The Long Island Community Hospital Amphitheater (previously the Brookhaven Amphitheater, and Pennysaver Amphitheater at Bald Hill), located at Bald Hill, is an outdoor concert venue owned by the Town of Brookhaven, and located in Farmingville, New York, United States.  It has approximately 3,000 seats, and a capacity of 7,000 including lawn seating of over 4,000.   In June 2012, the venue was renamed the Pennysaver Amphitheater after being known as the Brookhaven Amphitheater for many years.

History 

Though outdoor concerts have been held at Bald Hill since as far back as 1965, the current amphitheater was built in the late 1980s (replacing earlier portable and simpler stages) on the location of the former Bald Hill Ski Bowl, and modeled after venues such as the PNC Bank Arts Center in New Jersey.  It has been compared to such arenas as the Red Rocks Amphitheatre in Colorado and the Hollywood Bowl in Los Angeles.

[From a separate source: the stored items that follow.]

(** [for (field, value) in [...] { if value == 0 { return Err(..) } }]. *)
Definition non_zero (e : string -> ManagedWsConfigError.t) (fields : list (string * Z)) : res ManagedWsConfigError.t unit :=
  match List.find (fun '(_, value) => value =? 0) fields with Some (field, _) => Err (e field) | None => Ok tt end.

(* ws/managed/config.rs:199-282 ManagedWsConfig::validate *)
Definition validate (serialize : ClientMessage.t -> string + string) (self : ManagedWsConfig) : res ManagedWsConfigError.t unit :=
  _ ← reject_if (bool_decide (trim (c_url self) = [])) ManagedWsConfigError.EmptyUrl;
  _ ← non_zero ManagedWsConfigError.ZeroCapacity
        [("command_buffer", c_command_buffer self); ("broadcast_buffer", c_broadcast_buffer self);
         ("max_pending_awaits", c_max_pending_awaits self); ("max_batch_quotes", c_max_batch_quotes self);
         ("max_outbound_message_size", c_max_outbound_message_size self)]%string;
  _ ← non_zero ManagedWsConfigError.ZeroDuration
        [("reconnect_delay", c_reconnect_delay self); ("max_reconnect_delay", c_max_reconnect_delay self);
         ("connect_timeout", c_connect_timeout self); ("ping_interval", c_ping_interval self);
         ("auth_timeout", c_auth_timeout self); ("readiness_timeout", c_readiness_timeout self);
         ("write_timeout", c_write_timeout self); ("pong_timeout", c_pong_timeout self)]%string;
  _ ← reject_if (match c_ws_read_timeout self with Some duration => duration =? 0 | None => false end)
        (ManagedWsConfigError.ZeroDuration "ws_read_timeout");
  _ ← reject_if (c_max_reconnect_delay self <? c_reconnect_delay self) ManagedWsConfigError.InvalidReconnectRange;
  _ ← reject_if (negb (f64_leb (f64_of 0) (c_reconnect_jitter_ratio self) && f64_leb (c_reconnect_jitter_ratio self) (f64_of 1)))
        ManagedWsConfigError.InvalidReconnectJitter;
  _ ← validate_server_limit "max_batch_quotes" (c_max_batch_quotes self) SERVER_MAX_BATCH_QUOTES;
  _ ← validate_server_limit "max_outbound_message_size" (c_max_outbound_message_size self) SERVER_MAX_CLIENT_MESSAGE_BYTES;
  _ ← reject_if (bool_decide (c_endpoint self = MakerWsEndpoint.Data) && bool_decide (is_Some (c_initial_subscribe self)))
        ManagedWsConfigError.InitialSubscribeOnDataEndpoint;
  _ ← reject_if (negb (Bool.eqb (bool_decide (c_endpoint self = MakerWsEndpoint.Vault)) (bool_decide (is_Some (config_vault_pda self)))))
        ManagedWsConfigError.VaultEndpointAuthMismatch;
  _ ← match c_initial_subscribe self with
      | None => Ok tt
      | Some subscribe =>
          match serialize (ClientMessage.Subscribe subscribe) with
          | inl _ => Err ManagedWsConfigError.InitialSubscribeNotSerializable
          | inr text =>
              let len := Z.of_nat (String.length text) in
              reject_if (c_max_outbound_message_size self <? len)
                (ManagedWsConfigError.InitialSubscribeTooLarge len (c_max_outbound_message_size self))
          end
      end;
  _ ← map_err ManagedWsConfigError.Transport (validate_transport (effective_transport self));
  _ ← validate_slot_cap "broadcast_buffer" (c_broadcast_buffer self) MAX_INBOUND_RING_SLOTS;
  validate_memory_envelope "outbound command queue" (c_command_buffer self) (c_max_outbound_message_size self)
    MAX_OUTBOUND_QUEUE_WIRE_BYTES.

(** The handle of a fresh session. *)
(* ws/managed/mod.rs:576-582 spawn_managed_ws (limits) *)
Definition spawn_managed_ws (serialize : ClientMessage.t -> string + string) (config : ManagedWsConfig)
  : res ManagedWsConfigError.t Handle :=
  _ ← validate serialize config;
  Ok {| h_state := ManagedWsState.Connecting; h_queue := []; h_capacity := Z.to_nat (c_command_buffer config);
        h_gone := false; h_cancels := []; h_next_await_id := 1; h_next_tx := 0;
        h_max_batch_quotes := Z.to_nat (c_max_batch_quotes config);
        h_max_outbound_message_size := Z.to_nat (c_max_outbound_message_size config) |}.

(** ** Endpoints

    URLs are their bytes. *)

(* ws/managed/endpoint.rs:11-17 MakerWsEndpoint::path *)
Definition path (self : MakerWsEndpoint.t) : bytes :=
  as_bytes match self with
           | MakerWsEndpoint.Quote => "/maker"
           | MakerWsEndpoint.Data => "/maker/data"
           | MakerWsEndpoint.Vault => "/vault"
           end.

Fixpoint drop_slashes (l : bytes) : bytes := match l with 47 :: l => drop_slashes l | _ => l end.
(** [str::trim_end_matches('/')]. *)
Definition trim_end_slashes (url : bytes) : bytes := reverse (drop_slashes (reverse url)).

Definition strip_prefix (p l : bytes) : option bytes :=
  if bool_decide (take (length p) l = p) then Some (drop (length p) l) else None.
Definition strip_suffix (p l : bytes) : option bytes := reverse <$> strip_prefix (reverse p) (reverse l).

Fixpoint strip_one_of (suffixes : list bytes) (url : bytes) : bytes :=
  match suffixes with
  | [] => url
  | s :: suffixes => match strip_suffix s url with Some base => base | None => strip_one_of suffixes url end
  end.

(* ws/managed/endpoint.rs:26-48 ws_base_url *)
Definition ws_base_url (url : bytes) : bytes :=
  let url := trim_end_slashes (trim url) in
  let url := match strip_prefix (as_bytes "http://") url with
             | Some rest => as_bytes "ws://" ++ rest
             | None =>
                 match strip_prefix (as_bytes "https://") url with
                 | Some rest => as_bytes "wss://" ++ rest
                 | None => url
                 end
             end in
  strip_one_of [as_bytes "/maker/data"; as_bytes "/maker"; as_bytes "/vault"; as_bytes "/taker"] url.

(* ws/managed/endpoint.rs:20-24 normalize_maker_ws_url_for_endpoint *)
Definition normalize_maker_ws_url_for_endpoint (url : bytes) (endpoint : MakerWsEndpoint.t) : bytes :=
  ws_base_url url ++ path endpoint.

(* ws/managed/endpoint.rs:50-53 normalize_maker_ws_url *)
Definition normalize_maker_ws_url (url : bytes) : bytes := normalize_maker_ws_url_for_endpoint url MakerWsEndpoint.Quote.
(* ws/managed/endpoint.rs:55-58 normalize_maker_data_ws_url *)
Definition normalize_maker_data_ws_url (url : bytes) : bytes := normalize_maker_ws_url_for_endpoint url MakerWsEndpoint.Data.

(** The origin's host is taken for an endpoint when it is named like one. *)
Example host_named_like_an_endpoint :
  normalize_maker_ws_url (as_bytes "http://vault") = as_bytes "ws://maker" /\
  normalize_maker_ws_url (as_bytes "http://vault:80/") = as_bytes "ws://vault:80/maker".
Proof. split; reflexivity. Qed.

The venue does not share the same popularity as the Jones Beach Theater also located on Long Island, however many concertgoers have praised the sight lines.  Throughout the years the theater has hosted musical acts such as Blondie, James Brown, B.B. King, Pat Benatar, Alice Cooper, Cheap Trick, Twisted Sister and the 2002 Metal Edge Rockfest.  The venue has also hosted family-friendly movie nights.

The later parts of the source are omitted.